(Problem to work on)
Your answer should hold all lines of the entries that include the word "assert".

(Given information)
Lemma is_new_side q d l r k :
  d < 256 → under (q ++ [false]) l → under (q ++ [true]) r → length q = d →
  is_new k (Fork d l r) = is_new k (side (goes_right k d) l r).
Proof.
  intros Hd Hl Hr Hq. pose proof (goes_right_spec k d Hd) as Hg. unfold is_new. cbn [tmap].
  destruct (goes_right k d); cbn [side]; [rewrite (tmap_right q)|rewrite (tmap_left q)];
    rewrite ?Hq; done.
Qed.

(** The nodes of a rebuilt fork. *)
Lemma store_side b d l r s o :
  twf (Fork d l r) → twf (set_side b d l r s) → tvalid (set_side b d l r s) → ov_inv o →
  holds o (Fork d l r) → holds o s → (∀ n, n ∈ trie_nodes (set_side b d l r s) → U n) →
  ∃ o', run_prog (let '(next_left, next_right) :=
                    if b then (trie_ref l, trie_ref s) else (trie_ref s, trie_ref r) in
                  store_branch d (tprefix d (tfirst l)) next_left next_right) o
        = Ok (o', trie_ref (set_side b d l r s)) ∧ grown o o' ∧ holds o' (set_side b d l r s).
Proof.
  intros (_ & _ & Hd & q & Hq & Hul & Hur) Hwf Hv Ho (_ & Hhl & Hhr)%holds_fork Hhs Hu.
  destruct (store_trie o _ Hwf Hv Ho (Hu _ (trie_nodes_self _))) as (o' & Hrun & Hg & Hk).
  exists o'. unfold store_branch. destruct b; cbn [set_side] in *.
  - split; [exact Hrun|]. split; [done|]. apply holds_fork. split; [done|].
    split; by eapply holds_grown.
  - split; [|split; [done|apply holds_fork; split; [done|]; split; by eapply holds_grown]].
    replace (tprefix d (tfirst l)) with (tprefix d (tfirst s)); [exact Hrun|].
    apply tprefix_eq; [done|]. destruct Hwf as (_ & _ & _ & q' & Hq' & Hul' & Hur').
    pose proof (under_take _ _ _ _ Hul' (tfirst_in s)) as Ht1.
    pose proof (under_take _ _ _ _ Hul (tfirst_in l)) as Ht2.
    pose proof (under_take _ _ _ _ Hur (tfirst_in r)) as Ht3.
    pose proof (under_take _ _ _ _ Hur' (tfirst_in r)) as Ht4.
    rewrite ?Hq, ?Hq' in *. congruence.
Qed.
(** Different keys have different hashes. *)
Definition hash_distinct (keys : gset string) : Prop :=
  ∀ j k, j ∈ keys → k ∈ keys → key_digest j = key_digest k → j = k.
Lemma hash_distinct_subset X Y : X ⊆ Y → hash_distinct Y → hash_distinct X.
Proof. intros Hs Hd j k Hj Hk. apply Hd; set_solver. Qed.

Definition otwf (t : option trie) : Prop := match t with Some t => twf t | None => True end.
Definition okeys (t : option trie) : gset string := dom (omap_tmap t).
Lemma okeys_elem t k : k ∈ okeys (Some t) ↔ k ∈ (tlist t).*1.
Proof. unfold okeys. cbn. by rewrite elem_of_dom, tmap_dom. Qed.

Lemma oinsert_spec k v t :
  otwf t → hash_distinct ({[k]} ∪ okeys t) →
  twf (oinsert k v t) ∧ tmap (oinsert k v t) = <[k := v]> (omap_tmap t).
Proof.
  intros Hwf Hd. destruct t as [t|]; [|done]. cbn in *.
  destruct (tinsert_spec k v t Hwf) as (? & ? & _); [|done].
  intros j Hj Heq. apply Hd; [|set_solver|done]. apply okeys_elem in Hj. set_solver.
Qed.
Lemma trie_unique_opt t1 t2 : otwf t1 → otwf t2 → omap_tmap t1 = omap_tmap t2 → t1 = t2.
Proof.
  assert (Hne : ∀ t, tmap t ≠ ∅).
  { intros t Ht. pose proof (tfirst_in t) as Hin. apply tmap_dom in Hin as [v Hv].
    by rewrite Ht, lookup_empty in Hv. }
  destruct t1 as [t1|], t2 as [t2|]; cbn; intros H1 H2 Heq; try done.
  - f_equal. by apply trie_unique.
  - by destruct (Hne t1).
  - by destruct (Hne t2).
Qed.
Lemma trie_of_spec m : hash_distinct (dom m) → otwf (trie_of m) ∧ omap_tmap (trie_of m) = m.
Proof.
  intros Hd. unfold trie_of. rewrite <-(list_to_map_to_list m) at 3.
  assert (Hsub : list_to_set (map_to_list m).*1 ⊆ dom m).
  { intros k Hk. apply elem_of_list_to_set, list_elem_of_fmap in Hk as ([k' v] & -> & Hkv).
    apply elem_of_map_to_list in Hkv. by apply elem_of_dom_2 in Hkv. }
  revert Hsub. generalize (map_to_list m). intros l Hsub. induction l as [|[k v] l IH]; [done|].
  cbn in *. destruct IH as [Hwf Hm]; [set_solver|]. rewrite <-Hm. apply oinsert_spec; [done|].
  eapply hash_distinct_subset, Hd. unfold okeys. rewrite Hm, dom_list_to_map_L. set_solver.
Qed.
(** A well-formed trie is the trie of its entries. *)
Lemma trie_of_tmap t : otwf t → hash_distinct (okeys t) → trie_of (omap_tmap t) = t.
Proof. intros Hwf Hd. destruct (trie_of_spec _ Hd) as [? ?]. by apply trie_unique_opt. Qed.
Lemma trie_of_insert k v m :
  hash_distinct ({[k]} ∪ dom m) → trie_of (<[k := v]> m) = Some (oinsert k v (trie_of m)).
Proof.
  intros Hd. destruct (trie_of_spec m) as [Hwf Hm]; [by eapply hash_distinct_subset, Hd; set_solver|].
  destruct (oinsert_spec k v (trie_of m) Hwf) as [Hwi Hmi]; [unfold okeys; by rewrite Hm|].
  rewrite Hm in Hmi. rewrite <-(trie_of_tmap (Some (oinsert k v (trie_of m)))); [by cbn; rewrite Hmi|done|].
  unfold okeys. cbn. rewrite Hmi. by rewrite dom_insert_L.
Qed.
Lemma trie_of_delete k m :
  hash_distinct (dom m) → is_Some (m !! k) → trie_of (delete k m) = trie_of m ≫= tremove k.
Proof.
  intros Hd Hk. destruct (trie_of_spec m Hd) as [Hwf Hm].
  destruct (trie_of m) as [t|]; cbn in *; [|subst m; by rewrite lookup_empty in Hk; destruct Hk].
  destruct (tremove_spec k t Hwf) as [Hr Hw]; [apply tmap_dom; by rewrite Hm|].
  rewrite Hm in Hr. rewrite <-Hr. apply trie_of_tmap.
  - destruct (tremove k t) as [t'|]; [|done]. by destruct (Hw t' eq_refl).
  - unfold okeys. rewrite Hr. eapply hash_distinct_subset, Hd. rewrite dom_delete_L. set_solver.
Qed.

(** ** Mutations of the entries *)

Definition expected_value (e : ExpectedMapValue) : option string :=
  match e with Absent => None | Exact v => Some v end.
Definition mutate (m : gmap string string) (mutation : MapMutation)
    : option (gmap string string) :=
  match mutation with
  | Put k e v => if decide (m !! k = expected_value e) then Some (<[k := v]> m) else None
  | Remove k e => if decide (m !! k = Some e) then Some (delete k m) else None
  end.
Fixpoint mutate_all (m : gmap string string) (mutations : list MapMutation)
    : option (gmap string string) :=
  match mutations with
  | [] => Some m
  | mutation :: mutations => m' ← mutate m mutation; mutate_all m' mutations
  end.
(** The contents a batch passes through. *)
Fixpoint versions (m : gmap string string) (mutations : list MapMutation)
    : list (gmap string string) :=
  m :: match mutations with
       | [] => []
       | mutation :: mutations =>
           match mutate m mutation with Some m' => versions m' mutations | None => [] end
       end.
(** ** The whole map *)

Lemma build_entries_spec entries :
  Forall entry_valid entries → NoDup entries.*1 →
  ∃ keys, try_fold build_entry (∅, []) entries = Ok (keys, sort_entry <$> entries).
Proof.
  intros Hv Hn. enough (∀ keys ordered, (∀ k, k ∈ entries.*1 → k ∉ keys) →
    ∃ keys', try_fold build_entry (keys, ordered) entries = Ok (keys', ordered ++ (sort_entry <$> entries))) as Hg.
  { apply (Hg ∅ []). set_solver. }
  induction entries as [|[k v] entries IH]; intros keys ordered Hk.
  - exists keys. cbn. by rewrite app_nil_r.
  - apply Forall_cons in Hv as [[Hkey Hval] Hv]. cbn [fmap list_fmap fst] in Hn, Hk.
    apply NoDup_cons in Hn as [Hnin Hn]. cbn [fst snd] in Hkey, Hval.
    cbn [try_fold build_entry]. rewrite Hkey. cbn [mbind result_bind]. rewrite Hval.
    cbn [mbind result_bind]. rewrite bool_decide_eq_true_2 by (apply Hk; by left).
    cbn [require mbind result_bind]. rewrite map_key_hash_eq by done. cbn [mbind result_bind].
    destruct (IH Hv Hn ({[k]} ∪ keys)
      (ordered ++ [(key_digest k +:+ k, {| be_key_hash := key_digest k; be_key := k; be_value := v |})]))
      as [keys' Hkeys].
    + intros j Hj. assert (j ≠ k) by (intros ->; done). specialize (Hk j). set_solver.
    + exists keys'. rewrite Hkeys. by rewrite <-(assoc (++)).
Qed.

Lemma build_map_spec U entries :
  Forall entry_valid entries → NoDup entries.*1 → (N.of_nat (length entries) ≤ MAX_EXACT_INTEGER)%N →
  let m := list_to_map entries in
  hash_distinct (dom m) → distinct_ids U → (∀ n, n ∈ contents_nodes m → U n) →
  ∃ objects, build_map entries = Ok (root_of_contents m, objects)
    ∧ ∀ n, n ∈ objects ↔ n ∈ contents_nodes m.
Proof.
  intros Hv Hn Hlen m Hh Hd Hu. unfold build_map. rewrite (proj2 (N.leb_le _ _)) by done.
  cbn [require mbind result_bind]. case_bool_decide as Hnil; [subst; by exists []|].
  destruct (build_entries_spec entries Hv Hn) as [keys ->]. cbn [mbind result_bind snd].
  pose proof (map_to_list_to_map (M := gmap string) entries Hn) as Hp. fold m in Hp.
  pose proof (list_contents_valid entries Hv Hn Hlen) as Hval. fold m in Hval.
  rewrite (sorted_contents m Hh) by done.
  pose proof (trie_of_spec m Hh) as [Hwf Hm]. pose proof (λ t, contents_tvalid m t Hh Hval) as Htv.
  pose proof (root_verify m Hh Hval) as Hroot.
  destruct (contents_list_spec m Hh) as [Hcl _]. rewrite Hp in Hcl. apply Permutation_length in Hcl.
  unfold root_of_contents, contents_nodes, contents_list in *.
  destruct (trie_of m) as [t|]; cbn [map_root opt_nodes otwf] in *.
  2: { destruct entries; [done|]. cbn in Hcl. lia. }
  destruct (build_spec U t ∅ (length (entry_of <$> tlist t)) Hd Hwf (Htv t eq_refl))
    as (objects & -> & _ & Ha); [by rewrite length_fmap|by intros id n|done|].
  cbn [mbind result_bind trie_ref mc_object_id mc_entries]. rewrite Hroot. cbn [mbind result_bind mr_entries].
  fold (tsize t) in Hcl. rewrite Hcl, N.eqb_refl. cbn [require mbind result_bind].
  eexists. split; [done|]. intros n. rewrite elem_of_btree_values. split.
  - intros [id Hid%Ha]. destruct Hid as [Hid|[? _]]; [by rewrite lookup_empty in Hid|done].
  - intros Hin. exists (mn_object_id n). apply Ha. by right.
Qed.
End Build.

(Output for this task)
  assert (Hne : ∀ t, tmap t ≠ ∅).
  assert (Hsub : list_to_set (map_to_list m).*1 ⊆ dom m).
    + intros j Hj. assert (j ≠ k) by (intros ->; done). specialize (Hk j). set_solver.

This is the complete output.